■ **Record excerpts**:
(** * Orchestration core of the student multi-LLM chatbot (main.py)

    A shallow embedding of the request dispatcher [chat], the keyword
    classifier [is_report_request], the process-wide plan slot
    [last_plan_for_a] and the five prompt-chaining handlers, followed by
    the properties the specification states about them.

    Conventions.
    - A Python [str] is a sequence of Unicode code points: [str := list N].
      String literals of the (UTF-8 encoded) source file are written as
      Rocq string literals and decoded by [u8].
    - The four provider adapters ([call_perplexity], [call_gpt],
      [call_gemini], [call_claude]) talk to remote services.  They are
      modelled by a [backend] that answers each call, given the calls
      made so far, with a text, with [None] (a response that carries no
      text) or with a raised exception; every call is appended to a log
      kept next to the plan slot.
    - A handler is a computation in a state-and-exception monad over that
      world. *)

From Stdlib Require Import List NArith Ascii String Bool Lia.
Import ListNotations.

Local Open Scope N_scope.
Local Open Scope list_scope.

(* ================================================================= *)
(** ** Python strings *)

Definition codepoint : Type := N.
Definition str : Type := list codepoint.

Fixpoint bytes_of_string (s : string) : list N :=
  match s with
  | EmptyString => []
  | String a rest => N_of_ascii a :: bytes_of_string rest
  end.

(** UTF-8 decoding of a source literal (1- to 4-byte sequences); a
    truncated trailing sequence is dropped. *)
Fixpoint utf8_decode (bs : list N) : str :=
  match bs with
  | [] => []
  | b0 :: t0 =>
    if b0 <? 128 then b0 :: utf8_decode t0
    else
      match t0 with
      | [] => []
      | b1 :: t1 =>
        if b0 <? 224 then
          ((b0 mod 32) * 64 + b1 mod 64) :: utf8_decode t1
        else
          match t1 with
          | [] => []
          | b2 :: t2 =>
            if b0 <? 240 then
              ((b0 mod 16) * 4096 + (b1 mod 64) * 64 + b2 mod 64)
                :: utf8_decode t2
            else
              match t2 with
              | [] => []
              | b3 :: t3 =>
                ((b0 mod 8) * 262144 + (b1 mod 64) * 4096
                 + (b2 mod 64) * 64 + b3 mod 64) :: utf8_decode t3
              end
          end
      end
  end.

Definition u8 (s : string) : str := utf8_decode (bytes_of_string s).
Arguments u8 s%_string.

(** The character U+0022, written apart from the literals. *)
Definition dquote : str := [34].

(** [s == t] on strings. *)
Fixpoint str_eqb (s t : str) : bool :=
  match s, t with
  | [], [] => true
  | a :: s', b :: t' => (a =? b) && str_eqb s' t'
  | _, _ => false
  end.

(** [s.startswith(prefix)]. *)
Fixpoint startswith (s prefix : str) {struct prefix} : bool :=
  match prefix, s with
  | [], _ => true
  | p :: prefix', c :: s' => (p =? c) && startswith s' prefix'
  | _ :: _, [] => false
  end.

(** [needle in hay]: substring containment, code point by code point. *)
Fixpoint str_in (needle hay : str) : bool :=
  startswith hay needle ||
  match hay with
  | [] => false
  | _ :: hay' => str_in needle hay'
  end.

(* ================================================================= *)
(** ** Constants *)

(** [ModeType = Literal["A", "B", "C", "D"]]. *)
Definition ModeType : list str := [u8 "A"; u8 "B"; u8 "C"; u8 "D"].

Definition REPORT_KEYWORDS : list str :=
  [ u8 "보고서";
    u8 "보고 서";
    u8 "보고서를";
    u8 "보고서로";
    u8 "작성해";
    u8 "작성해줘";
    u8 "작성해 줘" ].

(* ================================================================= *)
(** ** Helper: the intent classifier *)

(** [any(keyword in text for keyword in REPORT_KEYWORDS)]. *)
Definition is_report_request (text : str) : bool :=
  existsb (fun keyword => str_in keyword text) REPORT_KEYWORDS.


(* ================================================================= *)
(** ** Providers, exceptions and the world *)

(** The four remote text generators, named after their adapters. *)
Inductive provider : Type :=
| Perplexity   (* call_perplexity: search / retrieval *)
| Gpt          (* call_gpt: reasoning *)
| Gemini       (* call_gemini: synthesis *)
| Claude.      (* call_claude: long-form writing *)

(** A raised Python exception, kept by its description [str(e)]. *)
Record PyException : Type := { exc_str : str }.

Inductive result (A : Type) : Type :=
| Returned (a : A)
| Raised (e : PyException).
Arguments Returned {A} a.
Arguments Raised {A} e.

(** One provider call as seen from outside: who was called, with which
    prompt, and what came back. *)
Record call : Type := {
  callee : provider;
  prompt : str;
  outcome : result (option str)
}.

(** The process state the handlers can touch: the global
    [last_plan_for_a] and the log of provider calls, oldest first. *)
Record world : Type := {
  last_plan_for_a : option str;
  calls : list call
}.

(** [last_plan_for_a: Optional[str] = None] at start-up. *)
Definition initial_world : world :=
  {| last_plan_for_a := None; calls := [] |}.

(** A backend stands for the four remote services behind the adapters.
    It answers a call knowing every call made before it, so it may be
    stateful or scripted.  An adapter returns what the response object
    holds as its text ([message.content], [resp.text]): a string, or
    [None] when the response carries no text, although the adapters are
    annotated [-> str]; or the call raises (network, authentication,
    quota, an empty [choices] list, ...).  [call_claude] joins the text
    blocks of the message and so never returns [None]; the statements
    below hold for every backend, hence also for those that obey this. *)
Definition backend : Type :=
  list call -> provider -> str -> result (option str).

(** A backend whose answer depends on provider and prompt only. *)
Definition stateless (r : provider -> str -> result (option str)) : backend :=
  fun _ => r.

(** [f"{v}"] for a value that is a string or [None]. *)
Definition format_value (v : option str) : str :=
  match v with
  | Some s => s
  | None => u8 "None"
  end.

(** ** The monad of handlers *)

Definition M (A : Type) : Type := world -> result A * world.

Definition ret {A} (a : A) : M A := fun w => (Returned a, w).

Definition bind {A B} (m : M A) (k : A -> M B) : M B :=
  fun w =>
    match m w with
    | (Returned a, w') => k a w'
    | (Raised e, w') => (Raised e, w')
    end.

Notation "x <- m ;; k" := (bind m (fun x => k))
  (at level 61, m at next level, right associativity).
Notation "m ;;; k" := (bind m (fun _ => k))
  (at level 61, right associativity).

(** Reading and assigning the global. *)
Definition read_last_plan : M (option str) :=
  fun w => (Returned (last_plan_for_a w), w).

Definition write_last_plan (plan : option str) : M unit :=
  fun w => (Returned tt, {| last_plan_for_a := plan; calls := calls w |}).

Definition log_call (c : call) (w : world) : world :=
  {| last_plan_for_a := last_plan_for_a w; calls := calls w ++ [c] |}.

(* ================================================================= *)
(** ** Start-up: the API keys *)

(** The process environment as [os.getenv] sees it once [load_dotenv()]
    has run: a variable is unset ([None]) or holds a string. *)
Definition environ : Type := str -> option str.

(** Truth value of an [Optional[str]]: [None] and the empty string are
    false. *)
Definition truthy (v : option str) : bool :=
  match v with
  | Some (_ :: _) => true
  | _ => false
  end.

(** [first and ... and last]: the first operand that is false, or the
    last one. *)
Fixpoint py_and (first : option str) (others : list (option str))
  : option str :=
  match others with
  | [] => first
  | next :: rest => if truthy first then py_and next rest else first
  end.

Record api_keys : Type := {
  OPENAI_API_KEY : option str;
  GEMINI_API_KEY : option str;
  ANTHROPIC_API_KEY : option str;
  PERPLEXITY_API_KEY : option str
}.

Definition MISSING_KEYS_MESSAGE : str :=
  u8 ".env에 모든 API 키(OPENAI, GEMINI, ANTHROPIC, PERPLEXITY)가 설정되어 있는지 확인하세요.".

(** The module-level statements that read the four keys and raise
    [RuntimeError] unless all of them are there. *)
Definition load_api_keys (getenv : environ) : result api_keys :=
  let openai := getenv (u8 "OPENAI_API_KEY") in
  let gemini := getenv (u8 "GEMINI_API_KEY") in
  let anthropic := getenv (u8 "ANTHROPIC_API_KEY") in
  let perplexity := getenv (u8 "PERPLEXITY_API_KEY") in
  if negb (truthy (py_and openai [gemini; anthropic; perplexity])) then
    Raised {| exc_str := MISSING_KEYS_MESSAGE |}
  else
    Returned {| OPENAI_API_KEY := openai;
                GEMINI_API_KEY := gemini;
                ANTHROPIC_API_KEY := anthropic;
                PERPLEXITY_API_KEY := perplexity |}.

(* ================================================================= *)
(** ** Prompt templates

    Each f-string of the handlers, with its interpolation points as
    arguments.  A triple-quoted template starts and ends with a line
    break. *)

(** Stage 1 of [handle_mode_a_plan]: the prompt given to [call_perplexity]. *)
Definition plan_bg_prompt (user_input : str) : str :=
  u8 "
고등학생 수준에서 이해할 수 있게, 아래 탐구 주제의 배경지식을 정리해줘.

탐구 주제: "
  ++ user_input
  ++ u8 "
".

(** Stage 2 of [handle_mode_a_plan]: the prompt given to [call_gpt]. *)
Definition plan_ideas_prompt (user_input bg : str) : str :=
  u8 "
[탐구 주제]
"
  ++ user_input
  ++ u8 "

[배경지식]
"
  ++ bg
  ++ u8 "

위 정보를 바탕으로, 고등학생 수행평가용 탐구 과제 후보를 설계해줘.
- 탐구 질문/가설
- 탐구 방법(실험 또는 조사)
- 난이도(쉬움/보통/어려움)

이런 아이디어를 3~5개 번호 목록(1, 2, 3, ...)으로 작성해줘.
".

(** Stage 3 of [handle_mode_a_plan]: the prompt given to [call_gemini]. *)
Definition plan_plan_prompt (user_input bg ideas : str) : str :=
  u8 "
너는 고등학생 탐구보고서 지도 교사야.

[탐구 주제]
"
  ++ user_input
  ++ u8 "

[배경지식 요약]
"
  ++ bg
  ++ u8 "

[가능한 탐구 방향 아이디어들]
"
  ++ ideas
  ++ u8 "

위 내용을 바탕으로,
1. 가장 적절해 보이는 탐구 방향 1~2개를 추천하고,
2. 각 방향에 대해 다음 형식으로만 정리해줘.

- 탐구 방향 번호 (예: 후보 2번)
- 탐구 제목
- 탐구 목적
- 탐구 질문/가설
- 간단한 탐구 방법 개요

아직 보고서 본문을 쓰지는 말고,
'어떤 방향으로 탐구할지'만 정리해줘.

마지막 줄에 다음 문장을 꼭 붙여줘:

"
  ++ dquote
  ++ u8 "➡ 이 중에서 선택한 번호와 함께 '이제 이 중에서 X번으로 탐구 보고서 작성해줘'라고 요청하면, 이에 맞는 탐구 보고서를 작성해 줄 수 있습니다."
  ++ dquote
  ++ u8 "
".

(** Stage 1 of [handle_mode_a_report]: the prompt given to [call_gemini]. *)
Definition report_outline_prompt (user_input previous_answer : str) : str :=
  u8 "
너는 고등학생 탐구보고서 작성 도우미야.

[이전 단계에서 생성된 탐구 방향/계획]
"
  ++ previous_answer
  ++ u8 "

[사용자의 추가 요청]
"
  ++ user_input
  ++ u8 "

1. 사용자가 어느 탐구 방향(몇 번)을 선택했는지 추론하고,
2. 그 방향에 맞는 탐구보고서의 '개요(목차 + 각 항목 요약)'를 먼저 만들어줘.

개요 형식 예시:
1. 서론 (문제 제기, 탐구 동기)
2. 이론적 배경
3. 탐구 방법
4. 탐구 결과
5. 결론 및 느낀 점

각 항목 아래에, 어떤 내용을 쓸지 2~3문장 정도로 간단히 설명해줘.
아직 문단 전체를 길게 쓰지는 마.
".

(** Stage 2 of [handle_mode_a_report]: the prompt given to [call_claude]. *)
Definition report_final_prompt (outline : str) : str :=
  u8 "
아래는 고등학생 과학 탐구보고서의 개요야.

[보고서 개요]
"
  ++ outline
  ++ u8 "

이 개요를 바탕으로, 실제 탐구보고서 초안을 작성해줘.
요구사항:
- 고등학생이 제출하는 수행평가/탐구보고서 톤
- 서론 / 이론적 배경 / 탐구 방법 / 탐구 결과(예상 결과 가능) / 결론 및 느낀 점 순서
- 각 항목은 최소 2~3문단 정도로 작성
- 너무 전문 용어만 남발하지 말고, 필요하면 괄호 안에 간단한 설명

전체를 하나의 보고서처럼 자연스럽게 이어지게 써줘.
".

(** Stage 1 of [handle_mode_b_essay]: the prompt given to [call_perplexity]. *)
Definition essay_facts_prompt (user_input : str) : str :=
  u8 "
아래 논설문 주제와 관련해서, 사실 자료/통계/사례를 한국어로 간단히 정리해줘.
논설문 주제: "
  ++ user_input
  ++ u8 "
".

(** Stage 2 of [handle_mode_b_essay]: the prompt given to [call_gpt]. *)
Definition essay_draft_prompt (user_input facts : str) : str :=
  u8 "
너는 고등학생 논설문을 도와주는 한국어 선생님이야.

[논설문 주제]
"
  ++ user_input
  ++ u8 "

[참고 자료]
"
  ++ facts
  ++ u8 "

요구 사항:
- 서론 / 본론(2~3개의 논거) / 결론 구조
- 문어체, 존댓말
- 분량: 대략 800~1200자

위 조건에 맞는 논설문 초안을 작성해줘.
".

■ **Task directions**: Set down, exactly as they appear above, all lines from the one that has "(** [s == t] on strings. *)" down to the one that has "(** The four", including those two and no others.

■ **Expected answer**:
(** [s == t] on strings. *)
Fixpoint str_eqb (s t : str) : bool :=
  match s, t with
  | [], [] => true
  | a :: s', b :: t' => (a =? b) && str_eqb s' t'
  | _, _ => false
  end.

(** [s.startswith(prefix)]. *)
Fixpoint startswith (s prefix : str) {struct prefix} : bool :=
  match prefix, s with
  | [], _ => true
  | p :: prefix', c :: s' => (p =? c) && startswith s' prefix'
  | _ :: _, [] => false
  end.

(** [needle in hay]: substring containment, code point by code point. *)
Fixpoint str_in (needle hay : str) : bool :=
  startswith hay needle ||
  match hay with
  | [] => false
  | _ :: hay' => str_in needle hay'
  end.

(* ================================================================= *)
(** ** Constants *)

(** [ModeType = Literal["A", "B", "C", "D"]]. *)
Definition ModeType : list str := [u8 "A"; u8 "B"; u8 "C"; u8 "D"].

Definition REPORT_KEYWORDS : list str :=
  [ u8 "보고서";
    u8 "보고 서";
    u8 "보고서를";
    u8 "보고서로";
    u8 "작성해";
    u8 "작성해줘";
    u8 "작성해 줘" ].

(* ================================================================= *)
(** ** Helper: the intent classifier *)

(** [any(keyword in text for keyword in REPORT_KEYWORDS)]. *)
Definition is_report_request (text : str) : bool :=
  existsb (fun keyword => str_in keyword text) REPORT_KEYWORDS.


(* ================================================================= *)
(** ** Providers, exceptions and the world *)

(** The four remote text generators, named after their adapters. *)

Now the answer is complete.